On the part of the organs of vision: cases of visual disturbances, namely blurred and/or impaired vision, have been reported with the use of flurbiprofen or other non-steroidal anti-inflammatory drugs. Regular ophthalmological examinations should be performed while using the drug.
Metabolism and nutrition disorders: often - weight change; infrequently - hyperuricemia, fluid retention.
Other: hearing loss, vertigo, increased sweating, aseptic meningitis (isolated cases have been reported). Optic neuritis, oral paresthesias, depression, hallucinations, tinnitus, dizziness, malaise, fatigue and drowsiness, melena, feeling of warmth or tingling in the mouth when sucking the lollipop; hepatitis, cholestasis, interstitial nephritis, insomnia, nephrotic syndrome.
The use of nonsteroidal anti-inflammatory drugs (especially at high doses of 2400 mg daily), as well as long-term use, may lead to a small increased risk of arterial thrombotic events (e.g. myocardial infarction or stroke).

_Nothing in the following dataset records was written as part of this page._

(* ===== verification/_CoqProject ===== *)
-Q . S2P
Prelude.v
PyStr.v
PyNum.v
Json.v
Schemas.v
Requests.v
Regex.v
Evidence.v
EvidenceTheory.v
Packs.v
PackDump.v
Snapshot.v
Ledger.v
LedgerTheory.v
LedgerProgress.v
ContentCopy.v
ContentChecks.v
ContentPack.v
LifeChecks.v
ContentTheory.v
Catalog.v
Router.v
State.v
Ladder.v
Understand.v
Question.v
Respond.v
Gate.v
SpeakerText.v
SpeakerNumerals.v
SpeakerPlan.v
Reply.v
Speak.v
StableCopy.v
CopyCache.v
CopyResolver.v
Turn.v
LadderTheory.v
HomeContract.v
RequestTheory.v
UnderstandTheory.v
QuestionTheory.v
Samples.v
NoteTheory.v
TurnTheory.v
SpeakerTheory.v
SpeakerSafety.v
SpeakerTotal.v
SpeakerCoherence.v
TurnTotal.v
SessionTheory.v
Witnesses.v
SessionWitnesses.v
CopyTheory.v
Lease.v
LeaseTheory.v
Outbox.v
OutboxTheory.v
Profile.v
LadderAnalysis.v
LadderJobs.v
LadderJobsTheory.v
LadderHistory.v
QueueWitnesses.v
Conversation.v
ConversationTheory.v
ConversationCommit.v
ConversationSafety.v
SessionParent.v
SessionParentTheory.v
HomeConversation.v
ConversationWitnesses.v
LifeScenario.v
LifeEngine.v
LifeTheory.v
LifeSteps.v
LifeSessions.v
LifeProperties.v
LifeConversation.v
LifeWitnesses.v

Laboratory indicators: increased liver enzymes, decreased hemoglobin and hematocrit. Since gastrointestinal disorders and bleeding can occur without any symptoms, regular examinations should be performed. Patients on long-term treatment should periodically check general indicators and blood chemistry.
Expiration date
3 years.
Storage conditions
Store in original packaging at a temperature not exceeding 25 ° C. Keep out of the reach of children.
Packaging
5 tablets in a blister; 1 or 2 or 6 blisters in a cardboard box.
Vacation category
According to the recipe.
Producer
Sanovel Ilyach Sanai ve Tijaret A.Sh.
Address
Balaban Quarter, Cihaner Sokagi, No. 10, Istanbul, 34580, Silivri District, Turkey.